• **EXERCISE GOAL**
Every line below from the one containing "(Errored (no_version_error qr))" through the one containing "(** What a caller" must be transcribed exactly. Omit all lines outside that stretch.

★ ★ ★

(** * irmago: session engine, requests and legacy log entries

    A shallow embedding of the parts of the IRMA client that the
    specification makes claims about:

    - [irmaclient/session.go]: protocol version negotiation ([calcVersion]),
      the session lifetime functions ([delete], [fail], [cancel], [Dismiss],
      [sendResponse]), configuration checking and the panic barrier;
    - the request types of package [irma] ([SignatureRequest.GetNonce],
      [CredentialRequest.AttributeList], [Timestamp] JSON marshalling);
    - the Android legacy log entries ([androidLogEnvelope.Parse],
      [androidLogEntry.GetTime]).

    Go strings are byte sequences and are modelled as [string]; Go's [int],
    [int64] and [*big.Int] are modelled as [Z], with the range of the
    machine types written out where the code depends on it.  Functions of
    the Go standard library that the code calls ([strconv.Atoi],
    [fmt.Sprint], [strings.Replace], [sha256.Sum256], [asn1.Marshal],
    [time.Parse]) are modelled after their documented behaviour in the
    modules [Strconv], [Strings], [Sha256], [Asn1] and [GoTime].  What the
    code calls in the rest of the client (transport, proofs, downloads) is
    answered by a [World].

    The operations on one session object run in goroutines and can
    overlap; module [Goroutines] gives them as sequences of steps on the
    shared object, whose runs interleave.

    Beside these, the file covers what surrounds them in the same sources:
    the identifiers of a request ([IssuanceRequest.Identifiers],
    [DisclosureRequest.Identifiers], module [RequestIdentifiers]), the
    legacy [SessionInfo.UnmarshalJSON] (module [LegacySessionInfo]), and the
    entry points of the session engine ([NewSession], [NewManualSession],
    [start], [do], the keyshare callbacks, [managerSession]).  The methods
    of the identifier types and [json.Unmarshal], which are not among the
    sources, are variables of a section there. *)

From Stdlib Require Import ZArith List String Ascii Lia Bool.
From stdpp Require Import base option list gmap strings.

Import ListNotations.
Local Open Scope string_scope.
Local Open Scope list_scope.
Local Open Scope Z_scope.
Set Warnings "-register-all".

(** ** Results of Go calls

    A Go call returns normally (with a value or with an error) or panics. *)

Inductive result (E A : Type) : Type :=
  | Ok (a : A)
  | Errored (e : E).
Arguments Ok {E A} a.
Arguments Errored {E A} e.

(** ** Package strconv and the decimal verbs of package fmt *)

Module Strconv.

(** [strconv.IntSize]: the size of Go's [int].  The client is modelled on a
    64-bit platform. *)
Definition intSize : Z := 64.

Inductive NumErrorKind := ErrSyntax | ErrRange.

(** [*strconv.NumError]: the function, the offending input and the kind. *)
Record NumError := mkNumError { Num : string; Kind : NumErrorKind }.

Definition is_digit (c : ascii) : bool :=
  let n := Z.of_N (N_of_ascii c) in (48 <=? n) && (n <=? 57).

Definition digit_val (c : ascii) : Z := Z.of_N (N_of_ascii c) - 48.

Definition digit_char (d : Z) : ascii := ascii_of_N (Z.to_N (48 + d)).

(** Decimal digits read as a number, on unbounded integers: the digit loop
    of [getnum] and [atoi] in package [time]. *)
Fixpoint parse_digits (acc : Z) (s : string) : option Z :=
  match s with
  | EmptyString => Some acc
  | String c s' =>
      if is_digit c then parse_digits (acc * 10 + digit_val c) s' else None
  end.

(** [maxUint64], and the cutoff of [ParseUint] in base 10: "the smallest
    number such that cutoff*base > maxUint64". *)
Definition maxUint64 : Z := 2 ^ 64 - 1.
Definition cutoff10 : Z := maxUint64 / 10 + 1.

(** The loop of [strconv.ParseUint(s, 10, 64)] over the bytes of a text
    that is not empty: it stops at the first byte that is not a digit with
    a syntax error, and at the first digit with which the number leaves
    [uint64] with a range error, whichever comes first. *)
Fixpoint parse_uint (n : Z) (s : string) : result NumErrorKind Z :=
  match s with
  | EmptyString => Ok n
  | String c s' =>
      if negb (is_digit c) then Errored ErrSyntax
      else if cutoff10 <=? n then Errored ErrRange
      else
        let n1 := n * 10 + digit_val c in
        if maxUint64 <? n1 then Errored ErrRange
        else parse_uint n1 s'
  end.

(** [strconv.ParseInt(s, 10, bitSize)], for [bitSize] 64 or 0 on a 64-bit
    platform.  A syntax error of [ParseUint] is returned at once; after a
    range error [un] is [maxUint64], which is out of range for either
    sign. *)
Definition ParseInt (s : string) (bitSize : Z) : result NumError Z :=
  match s with
  | EmptyString => Errored (mkNumError s ErrSyntax)
  | String c rest =>
      let neg := Ascii.eqb c "-" in
      let digits := if neg || Ascii.eqb c "+" then rest else s in
      match digits with
      | EmptyString => Errored (mkNumError s ErrSyntax)
      | _ =>
          match parse_uint 0 digits with
          | Errored ErrSyntax => Errored (mkNumError s ErrSyntax)
          | parsed =>
              let un := match parsed with Ok un => un | Errored _ => maxUint64 end in
              let cutoff := 2 ^ (bitSize - 1) in
              if negb neg && (cutoff <=? un) then Errored (mkNumError s ErrRange)
              else if neg && (cutoff <? un) then Errored (mkNumError s ErrRange)
              else Ok (if neg then - un else un)
          end
      end
  end.

(** [strconv.Atoi(s)] is [ParseInt(s, 10, 0)], that is at [IntSize]. *)
Definition Atoi (s : string) : result NumError Z := ParseInt s intSize.

(** The digit loop of [formatBits]: digits are produced from the least
    significant one and prepended to the buffer. *)
Fixpoint format_digits (fuel : nat) (u : Z) (buf : string) : string :=
  match fuel with
  | O => buf
  | S fuel' =>
      let buf' := String (digit_char (u mod 10)) buf in
      if u / 10 =? 0 then buf' else format_digits fuel' (u / 10) buf'
  end.

Definition FormatUint (u : Z) : string :=
  format_digits (S (Z.to_nat (Z.log2 u))) u "".

(** [strconv.FormatInt(i, 10)], which is also what [fmt.Sprint] and the
    verb [%d] print for an integer. *)
Definition FormatInt (i : Z) : string :=
  if i <? 0 then String "-" (FormatUint (- i)) else FormatUint i.

(** [string(b)] for a byte [b]: the UTF-8 encoding of the code point [b]. *)
Definition string_of_rune_byte (c : ascii) : string :=
  let n := Z.of_N (N_of_ascii c) in
  if n <? 128 then String c ""
  else String (ascii_of_N (Z.to_N (Z.lor 192 (Z.shiftr n 6))))
         (String (ascii_of_N (Z.to_N (Z.lor 128 (Z.land n 63)))) "").

End Strconv.

(** ** Go values that a panic can carry, and Go errors *)

(** The dynamic value handed to [panic] and returned by [recover]: the nil
    interface, a value of type [string], or a value of another type
    together with the result of its [Error()] method when the type
    implements [error] and of its [String()] method when it implements
    [fmt.Stringer]. *)
Inductive panic_value :=
  | PNil
  | PString (s : string)
  | PValue (error_method : option string) (stringer_method : option string).

(** The run-time panic of an index expression out of range; it is a
    [runtime.Error], hence an [error]. *)
Definition index_out_of_range : panic_value :=
  PValue (Some "runtime error: index out of range") None.

(** A Go call either returns or panics. *)
Inductive exec (A : Type) : Type :=
  | Returns (a : A)
  | Panics (v : panic_value).
Arguments Returns {A} a.
Arguments Panics {A} v.

(** Go [error] values met in the code: a [*strconv.NumError], an error made
    by [errors.New] or [fmt.Errorf] (its message), and an error wrapped with
    a stack trace by [errors.Wrap] of go-errors. *)
Inductive goerror :=
  | ENumError (e : Strconv.NumError)
  | EMessage (msg : string)
  | EWrapped (e : goerror).

(** ** Package irma: the QR code *)

Record Qr := mkQr {
  URL : string;
  ProtocolVersion : string;
  ProtocolMaxVersion : string;
  QrType : string
}.

(** ** irmaclient/session.go: protocol version negotiation *)

Module Negotiation.

(** [supportedVersions]: "Supported protocol versions.  Minor version
    numbers should be reverse sorted." *)
Definition supportedVersions : gmap Z (list Z) := {[ 2 := [2; 1] ]}.

(** [sort.Sort(sort.Reverse(sort.IntSlice(keys)))]: the result is the
    descending arrangement of the keys, here by insertion. *)
Fixpoint insert_desc (k : Z) (l : list Z) : list Z :=
  match l with
  | [] => [k]
  | x :: l' => if x <=? k then k :: l else x :: insert_desc k l'
  end.

Definition sort_desc (l : list Z) : list Z := foldr insert_desc [] l.

(** The index expression [s[i]] on a string. *)
Definition index (s : string) (i : nat) : exec ascii :=
  match String.get i s with
  | Some c => Returns c
  | None => Panics index_out_of_range
  end.

(** [strconv.Atoi(string(s[i]))]. *)
Definition atoi_at (s : string) (i : nat) : exec (result goerror Z) :=
  match index s i with
  | Panics v => Panics v
  | Returns c =>
      match Strconv.Atoi (Strconv.string_of_rune_byte c) with
      | Ok n => Returns (Ok n)
      | Errored e => Returns (Errored (ENumError e))
      end
  end.

Definition aboveMinimum (major minor minmajor minminor : Z) : bool :=
  (minmajor <? major) || ((major =? minmajor) && (minminor <=? minor)).

Definition underMaximum (major minor maxmajor maxminor : Z) : bool :=
  (major <? maxmajor) || ((major =? maxmajor) && (minor <=? maxminor)).

(** The inner loop: [for _, minor := range supportedVersions[major]]. *)
Fixpoint range_minors (major : Z) (minors : list Z)
    (minmajor minminor maxmajor maxminor : Z) : option (Z * Z) :=
  match minors with
  | [] => None
  | minor :: rest =>
      if aboveMinimum major minor minmajor minminor
         && underMaximum major minor maxmajor maxminor
      then Some (major, minor)
      else range_minors major rest minmajor minminor maxmajor maxminor
  end.

(** The outer loop: [for _, major := range keys]. *)
Fixpoint range_majors (supported : gmap Z (list Z)) (keys : list Z)
    (minmajor minminor maxmajor maxminor : Z) : option (Z * Z) :=
  match keys with
  | [] => None
  | major :: rest =>
      match range_minors major (default [] (supported !! major))
              minmajor minminor maxmajor maxminor with
      | Some v => Some v
      | None => range_majors supported rest minmajor minminor maxmajor maxminor
      end
  end.

(** [fmt.Sprintf("%d.%d", major, minor)]. *)
Definition sprintf_version (v : Z * Z) : string :=
  Strconv.FormatInt (fst v) +:+ "." +:+ Strconv.FormatInt (snd v).

Definition no_version_error (qr : Qr) : goerror :=
  EMessage ("No supported protocol version between " +:+ ProtocolVersion qr
            +:+ " and " +:+ ProtocolMaxVersion qr).

(** [calcVersion] over a table of supported versions.  [Returns (Errored e)]
    stands for the pair [("", e)]. *)
Definition calcVersionIn (supported : gmap Z (list Z)) (qr : Qr)
    : exec (result goerror string) :=
  match atoi_at (ProtocolVersion qr) 0 with
  | Panics v => Panics v
  | Returns (Errored e) => Returns (Errored e)
  | Returns (Ok minmajor) =>
  match atoi_at (ProtocolVersion qr) 2 with
  | Panics v => Panics v
  | Returns (Errored e) => Returns (Errored e)
  | Returns (Ok minminor) =>
  match atoi_at (ProtocolMaxVersion qr) 0 with
  | Panics v => Panics v
  | Returns (Errored e) => Returns (Errored e)
  | Returns (Ok maxmajor) =>
  match atoi_at (ProtocolMaxVersion qr) 2 with
  | Panics v => Panics v
  | Returns (Errored e) => Returns (Errored e)
  | Returns (Ok maxminor) =>
      let keys := sort_desc (elements (dom supported)) in
      match range_majors supported keys minmajor minminor maxmajor maxminor with
      | Some v => Returns (Ok (sprintf_version v))
      | None => Returns (Errored (no_version_error qr))
      end
  end end end end.

Definition calcVersion (qr : Qr) : exec (result goerror string) :=
  calcVersionIn supportedVersions qr.

(** What a caller can tell apart in the result of [calcVersion]. *)
Inductive verdict :=
  | VPanic
  | VSyntaxError (input : string)
  | VRangeError (input : string)
  | VNoVersion
  | VVersion (v : string).

Definition verdict_of (r : exec (result goerror string)) : verdict :=
  match r with
  | Panics _ => VPanic
  | Returns (Ok v) => VVersion v
  | Returns (Errored (ENumError (Strconv.mkNumError s Strconv.ErrSyntax))) => VSyntaxError s
  | Returns (Errored (ENumError (Strconv.mkNumError s Strconv.ErrRange))) => VRangeError s
  | Returns (Errored _) => VNoVersion
  end.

★ ★ ★

• **TASK RESPONSE**
      | None => Returns (Errored (no_version_error qr))
      end
  end end end end.

Definition calcVersion (qr : Qr) : exec (result goerror string) :=
  calcVersionIn supportedVersions qr.

(** What a caller can tell apart in the result of [calcVersion]. *)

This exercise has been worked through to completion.